■ Record excerpts
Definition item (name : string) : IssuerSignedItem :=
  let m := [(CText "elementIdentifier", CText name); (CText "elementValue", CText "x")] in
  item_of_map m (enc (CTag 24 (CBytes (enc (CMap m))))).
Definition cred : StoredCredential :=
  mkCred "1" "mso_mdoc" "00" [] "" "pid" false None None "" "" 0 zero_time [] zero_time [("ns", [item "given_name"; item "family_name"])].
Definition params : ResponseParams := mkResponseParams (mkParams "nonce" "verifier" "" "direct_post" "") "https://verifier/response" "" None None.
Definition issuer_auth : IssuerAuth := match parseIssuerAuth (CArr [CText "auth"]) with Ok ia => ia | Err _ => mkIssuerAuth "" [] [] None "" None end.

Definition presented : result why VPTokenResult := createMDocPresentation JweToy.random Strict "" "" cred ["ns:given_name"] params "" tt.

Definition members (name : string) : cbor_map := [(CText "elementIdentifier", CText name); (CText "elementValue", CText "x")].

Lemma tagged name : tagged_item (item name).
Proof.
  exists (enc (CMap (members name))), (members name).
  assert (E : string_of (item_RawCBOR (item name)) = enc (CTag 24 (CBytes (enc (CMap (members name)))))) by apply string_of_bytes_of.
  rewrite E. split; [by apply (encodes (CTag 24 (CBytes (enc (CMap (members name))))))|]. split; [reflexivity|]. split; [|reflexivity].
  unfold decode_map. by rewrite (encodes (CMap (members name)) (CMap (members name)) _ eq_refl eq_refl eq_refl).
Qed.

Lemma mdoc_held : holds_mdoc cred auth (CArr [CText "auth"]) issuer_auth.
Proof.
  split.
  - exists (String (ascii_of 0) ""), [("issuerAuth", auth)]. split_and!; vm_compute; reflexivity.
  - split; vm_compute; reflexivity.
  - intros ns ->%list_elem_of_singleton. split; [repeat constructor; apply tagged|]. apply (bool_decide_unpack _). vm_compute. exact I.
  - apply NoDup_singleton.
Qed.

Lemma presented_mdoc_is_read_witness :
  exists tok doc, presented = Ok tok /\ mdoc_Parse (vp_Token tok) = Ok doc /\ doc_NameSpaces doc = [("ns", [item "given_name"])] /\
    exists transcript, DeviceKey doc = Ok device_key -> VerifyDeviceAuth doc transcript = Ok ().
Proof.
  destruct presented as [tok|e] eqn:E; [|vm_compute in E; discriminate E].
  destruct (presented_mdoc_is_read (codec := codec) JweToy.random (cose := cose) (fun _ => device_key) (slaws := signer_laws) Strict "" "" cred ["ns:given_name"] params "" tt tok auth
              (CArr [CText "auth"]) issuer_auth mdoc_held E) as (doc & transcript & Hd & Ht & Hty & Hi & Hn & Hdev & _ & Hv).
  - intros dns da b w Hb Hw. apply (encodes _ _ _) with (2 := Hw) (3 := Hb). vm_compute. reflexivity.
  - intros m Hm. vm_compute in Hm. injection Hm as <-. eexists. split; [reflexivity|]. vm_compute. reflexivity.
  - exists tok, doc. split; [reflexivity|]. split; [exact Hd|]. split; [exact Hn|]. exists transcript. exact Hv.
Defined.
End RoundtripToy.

* * *

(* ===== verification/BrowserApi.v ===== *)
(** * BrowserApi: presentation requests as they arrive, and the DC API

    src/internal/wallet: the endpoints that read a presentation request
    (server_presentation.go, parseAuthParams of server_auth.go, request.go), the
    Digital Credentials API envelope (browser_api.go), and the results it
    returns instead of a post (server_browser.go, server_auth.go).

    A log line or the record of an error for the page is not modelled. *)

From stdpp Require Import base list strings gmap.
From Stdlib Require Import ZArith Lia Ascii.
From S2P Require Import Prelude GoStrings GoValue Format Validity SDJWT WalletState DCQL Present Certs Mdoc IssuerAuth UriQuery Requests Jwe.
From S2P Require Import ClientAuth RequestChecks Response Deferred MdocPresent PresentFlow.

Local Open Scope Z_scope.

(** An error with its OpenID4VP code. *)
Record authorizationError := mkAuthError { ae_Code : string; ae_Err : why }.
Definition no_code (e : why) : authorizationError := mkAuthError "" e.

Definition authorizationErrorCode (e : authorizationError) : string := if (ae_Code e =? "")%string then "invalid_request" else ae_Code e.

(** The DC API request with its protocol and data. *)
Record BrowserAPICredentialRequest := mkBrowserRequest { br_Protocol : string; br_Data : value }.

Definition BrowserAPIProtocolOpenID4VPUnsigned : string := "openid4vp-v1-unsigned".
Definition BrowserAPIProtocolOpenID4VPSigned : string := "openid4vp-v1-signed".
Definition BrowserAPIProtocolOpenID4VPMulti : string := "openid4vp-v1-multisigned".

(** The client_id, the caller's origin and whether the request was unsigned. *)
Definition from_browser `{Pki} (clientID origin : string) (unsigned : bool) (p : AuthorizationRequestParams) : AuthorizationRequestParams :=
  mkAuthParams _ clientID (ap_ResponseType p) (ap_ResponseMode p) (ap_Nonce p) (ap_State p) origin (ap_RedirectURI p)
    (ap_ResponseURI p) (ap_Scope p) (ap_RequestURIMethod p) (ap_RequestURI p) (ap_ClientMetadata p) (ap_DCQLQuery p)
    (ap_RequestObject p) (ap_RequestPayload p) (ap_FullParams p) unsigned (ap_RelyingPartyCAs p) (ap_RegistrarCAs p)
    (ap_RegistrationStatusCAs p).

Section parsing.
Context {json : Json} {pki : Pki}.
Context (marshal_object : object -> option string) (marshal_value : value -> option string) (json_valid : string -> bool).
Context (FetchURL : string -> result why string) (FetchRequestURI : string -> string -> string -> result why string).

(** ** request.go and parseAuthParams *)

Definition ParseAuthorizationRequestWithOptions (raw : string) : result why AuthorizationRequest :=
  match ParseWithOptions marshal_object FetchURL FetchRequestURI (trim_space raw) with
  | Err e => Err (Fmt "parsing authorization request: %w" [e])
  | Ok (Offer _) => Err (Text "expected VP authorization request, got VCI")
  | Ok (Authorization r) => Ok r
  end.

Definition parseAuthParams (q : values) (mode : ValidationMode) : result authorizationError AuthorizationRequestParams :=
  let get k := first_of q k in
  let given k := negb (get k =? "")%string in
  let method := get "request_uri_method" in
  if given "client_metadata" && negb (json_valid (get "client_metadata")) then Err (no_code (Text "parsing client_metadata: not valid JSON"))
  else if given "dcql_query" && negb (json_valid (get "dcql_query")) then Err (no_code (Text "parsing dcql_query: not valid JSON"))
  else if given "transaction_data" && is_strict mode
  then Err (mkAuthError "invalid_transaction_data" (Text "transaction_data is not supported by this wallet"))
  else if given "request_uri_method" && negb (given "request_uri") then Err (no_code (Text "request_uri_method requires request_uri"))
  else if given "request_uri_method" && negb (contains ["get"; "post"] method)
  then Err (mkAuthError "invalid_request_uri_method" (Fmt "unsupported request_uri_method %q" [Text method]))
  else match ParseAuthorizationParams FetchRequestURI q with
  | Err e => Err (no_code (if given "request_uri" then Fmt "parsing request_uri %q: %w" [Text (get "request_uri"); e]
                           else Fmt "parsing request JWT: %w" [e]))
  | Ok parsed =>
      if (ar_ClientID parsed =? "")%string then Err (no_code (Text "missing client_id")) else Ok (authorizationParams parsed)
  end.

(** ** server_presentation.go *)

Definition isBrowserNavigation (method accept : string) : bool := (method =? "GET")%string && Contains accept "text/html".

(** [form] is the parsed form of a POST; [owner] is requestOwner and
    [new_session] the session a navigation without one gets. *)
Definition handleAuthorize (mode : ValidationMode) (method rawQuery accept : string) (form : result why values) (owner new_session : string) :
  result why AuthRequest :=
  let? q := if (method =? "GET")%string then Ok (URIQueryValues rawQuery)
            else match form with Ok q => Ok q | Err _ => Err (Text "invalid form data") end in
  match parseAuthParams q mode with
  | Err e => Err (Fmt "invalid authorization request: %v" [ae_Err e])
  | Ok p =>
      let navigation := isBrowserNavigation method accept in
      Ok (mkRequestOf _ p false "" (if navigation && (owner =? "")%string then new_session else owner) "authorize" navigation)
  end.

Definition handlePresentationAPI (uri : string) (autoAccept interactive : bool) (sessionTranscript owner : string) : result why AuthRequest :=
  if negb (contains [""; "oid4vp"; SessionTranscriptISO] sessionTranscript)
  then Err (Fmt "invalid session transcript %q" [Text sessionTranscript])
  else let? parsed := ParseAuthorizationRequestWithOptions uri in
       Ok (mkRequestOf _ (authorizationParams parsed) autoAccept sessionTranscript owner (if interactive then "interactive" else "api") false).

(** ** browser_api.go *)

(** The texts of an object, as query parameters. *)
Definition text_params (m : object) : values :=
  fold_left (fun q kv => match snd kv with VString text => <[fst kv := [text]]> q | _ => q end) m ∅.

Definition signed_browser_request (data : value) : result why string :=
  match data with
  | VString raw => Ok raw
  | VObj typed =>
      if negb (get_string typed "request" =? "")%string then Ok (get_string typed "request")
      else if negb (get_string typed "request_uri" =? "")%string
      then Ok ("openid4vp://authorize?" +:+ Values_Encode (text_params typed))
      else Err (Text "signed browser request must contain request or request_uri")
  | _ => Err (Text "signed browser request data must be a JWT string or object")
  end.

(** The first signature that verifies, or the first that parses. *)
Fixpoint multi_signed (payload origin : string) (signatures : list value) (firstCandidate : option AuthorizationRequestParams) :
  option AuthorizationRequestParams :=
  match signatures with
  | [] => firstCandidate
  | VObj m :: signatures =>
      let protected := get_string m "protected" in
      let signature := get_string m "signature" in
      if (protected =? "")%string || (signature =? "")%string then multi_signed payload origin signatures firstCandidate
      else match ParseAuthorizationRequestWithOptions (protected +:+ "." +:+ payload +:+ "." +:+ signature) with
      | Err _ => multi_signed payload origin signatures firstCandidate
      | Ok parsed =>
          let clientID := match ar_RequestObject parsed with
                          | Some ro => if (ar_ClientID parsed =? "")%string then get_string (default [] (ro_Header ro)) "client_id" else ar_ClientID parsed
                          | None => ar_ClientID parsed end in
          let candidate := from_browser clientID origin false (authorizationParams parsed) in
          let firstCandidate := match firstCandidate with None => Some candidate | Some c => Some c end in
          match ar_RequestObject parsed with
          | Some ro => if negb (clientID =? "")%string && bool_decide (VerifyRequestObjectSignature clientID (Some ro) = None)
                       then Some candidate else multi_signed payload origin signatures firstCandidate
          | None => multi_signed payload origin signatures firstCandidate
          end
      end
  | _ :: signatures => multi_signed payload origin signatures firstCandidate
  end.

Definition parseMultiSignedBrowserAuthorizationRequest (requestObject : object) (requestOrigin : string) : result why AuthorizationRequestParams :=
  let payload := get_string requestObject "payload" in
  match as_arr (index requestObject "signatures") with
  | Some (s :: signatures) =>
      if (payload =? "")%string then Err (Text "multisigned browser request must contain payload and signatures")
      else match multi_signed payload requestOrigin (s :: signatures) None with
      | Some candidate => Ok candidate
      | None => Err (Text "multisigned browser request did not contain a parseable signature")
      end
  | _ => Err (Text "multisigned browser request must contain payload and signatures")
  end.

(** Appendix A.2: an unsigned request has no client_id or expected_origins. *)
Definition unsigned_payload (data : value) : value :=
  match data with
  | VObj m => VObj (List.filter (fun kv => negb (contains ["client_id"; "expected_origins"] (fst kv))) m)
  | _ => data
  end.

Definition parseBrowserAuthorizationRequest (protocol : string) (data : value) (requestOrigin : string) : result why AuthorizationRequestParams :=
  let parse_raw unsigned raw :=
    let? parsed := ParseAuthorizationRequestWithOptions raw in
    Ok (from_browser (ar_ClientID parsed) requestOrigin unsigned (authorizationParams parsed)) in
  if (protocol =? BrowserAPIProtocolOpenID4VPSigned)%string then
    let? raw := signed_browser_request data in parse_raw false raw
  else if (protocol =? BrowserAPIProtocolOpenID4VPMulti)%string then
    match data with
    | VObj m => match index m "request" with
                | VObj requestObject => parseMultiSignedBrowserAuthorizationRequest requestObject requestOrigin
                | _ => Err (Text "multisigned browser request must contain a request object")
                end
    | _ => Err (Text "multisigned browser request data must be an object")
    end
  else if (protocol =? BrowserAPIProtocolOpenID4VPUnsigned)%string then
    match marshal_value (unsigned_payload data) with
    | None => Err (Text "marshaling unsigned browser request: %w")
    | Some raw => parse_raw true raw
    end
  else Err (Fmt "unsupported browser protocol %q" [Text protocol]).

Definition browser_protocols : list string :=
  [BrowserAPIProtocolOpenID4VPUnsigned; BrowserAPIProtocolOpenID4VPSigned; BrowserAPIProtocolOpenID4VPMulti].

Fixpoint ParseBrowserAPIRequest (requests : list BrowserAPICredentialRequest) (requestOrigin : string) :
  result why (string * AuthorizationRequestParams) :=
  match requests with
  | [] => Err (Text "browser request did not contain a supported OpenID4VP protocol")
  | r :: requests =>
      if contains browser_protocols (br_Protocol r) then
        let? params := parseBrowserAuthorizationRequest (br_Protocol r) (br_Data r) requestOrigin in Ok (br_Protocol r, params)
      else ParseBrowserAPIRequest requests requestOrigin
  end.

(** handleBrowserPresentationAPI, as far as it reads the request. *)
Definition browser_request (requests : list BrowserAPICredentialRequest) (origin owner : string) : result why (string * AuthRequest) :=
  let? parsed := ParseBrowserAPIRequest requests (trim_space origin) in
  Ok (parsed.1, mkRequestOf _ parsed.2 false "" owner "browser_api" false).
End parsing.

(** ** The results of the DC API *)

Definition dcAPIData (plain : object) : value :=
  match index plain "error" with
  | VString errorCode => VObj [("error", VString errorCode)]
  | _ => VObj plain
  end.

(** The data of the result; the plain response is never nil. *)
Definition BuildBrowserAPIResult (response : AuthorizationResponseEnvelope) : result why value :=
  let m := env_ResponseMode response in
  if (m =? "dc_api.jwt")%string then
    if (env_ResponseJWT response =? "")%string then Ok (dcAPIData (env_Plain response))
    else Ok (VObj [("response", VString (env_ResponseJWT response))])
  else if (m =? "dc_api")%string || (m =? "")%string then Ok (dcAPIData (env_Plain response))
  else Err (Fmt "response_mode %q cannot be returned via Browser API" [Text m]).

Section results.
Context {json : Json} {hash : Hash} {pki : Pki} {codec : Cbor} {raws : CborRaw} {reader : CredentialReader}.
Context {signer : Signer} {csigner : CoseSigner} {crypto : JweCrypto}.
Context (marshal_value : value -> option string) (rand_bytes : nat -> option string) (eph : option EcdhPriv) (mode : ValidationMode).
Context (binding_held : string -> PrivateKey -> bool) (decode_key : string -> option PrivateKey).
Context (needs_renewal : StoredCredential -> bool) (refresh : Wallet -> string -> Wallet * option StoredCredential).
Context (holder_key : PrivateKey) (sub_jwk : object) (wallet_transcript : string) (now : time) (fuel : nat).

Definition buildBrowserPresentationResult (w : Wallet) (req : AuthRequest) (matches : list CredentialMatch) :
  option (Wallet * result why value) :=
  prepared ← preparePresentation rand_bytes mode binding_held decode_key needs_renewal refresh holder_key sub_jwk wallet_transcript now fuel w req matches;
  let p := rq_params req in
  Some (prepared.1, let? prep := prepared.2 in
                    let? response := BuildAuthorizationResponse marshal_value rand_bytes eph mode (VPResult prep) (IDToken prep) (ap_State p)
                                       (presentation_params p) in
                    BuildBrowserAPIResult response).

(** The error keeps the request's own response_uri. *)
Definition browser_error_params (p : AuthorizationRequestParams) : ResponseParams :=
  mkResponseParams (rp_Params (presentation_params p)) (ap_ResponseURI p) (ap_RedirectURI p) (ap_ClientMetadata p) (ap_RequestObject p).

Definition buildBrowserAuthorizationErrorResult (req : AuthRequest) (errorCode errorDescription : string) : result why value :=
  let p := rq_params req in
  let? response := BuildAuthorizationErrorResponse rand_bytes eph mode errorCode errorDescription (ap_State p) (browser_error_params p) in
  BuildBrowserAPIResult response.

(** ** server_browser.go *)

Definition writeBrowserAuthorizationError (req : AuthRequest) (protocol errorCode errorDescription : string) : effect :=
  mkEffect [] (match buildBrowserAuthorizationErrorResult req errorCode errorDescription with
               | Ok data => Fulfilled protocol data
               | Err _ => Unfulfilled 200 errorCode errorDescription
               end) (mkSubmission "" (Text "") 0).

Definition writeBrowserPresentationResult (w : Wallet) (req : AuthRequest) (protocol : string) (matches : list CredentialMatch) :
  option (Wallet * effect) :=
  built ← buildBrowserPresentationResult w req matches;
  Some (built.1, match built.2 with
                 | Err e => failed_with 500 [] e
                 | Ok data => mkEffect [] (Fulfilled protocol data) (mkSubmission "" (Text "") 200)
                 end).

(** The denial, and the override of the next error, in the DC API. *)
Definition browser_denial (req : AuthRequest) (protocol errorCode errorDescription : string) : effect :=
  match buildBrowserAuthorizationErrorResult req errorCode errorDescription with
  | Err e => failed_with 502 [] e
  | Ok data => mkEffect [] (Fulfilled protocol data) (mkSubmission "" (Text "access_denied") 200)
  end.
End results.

■ Aim of the task
Look through the listing, and copy each line that contains the word "parseAuthParams".

■ Result of this exercise
    (server_presentation.go, parseAuthParams of server_auth.go, request.go), the
(** ** request.go and parseAuthParams *)
Definition parseAuthParams (q : values) (mode : ValidationMode) : result authorizationError AuthorizationRequestParams :=
  match parseAuthParams q mode with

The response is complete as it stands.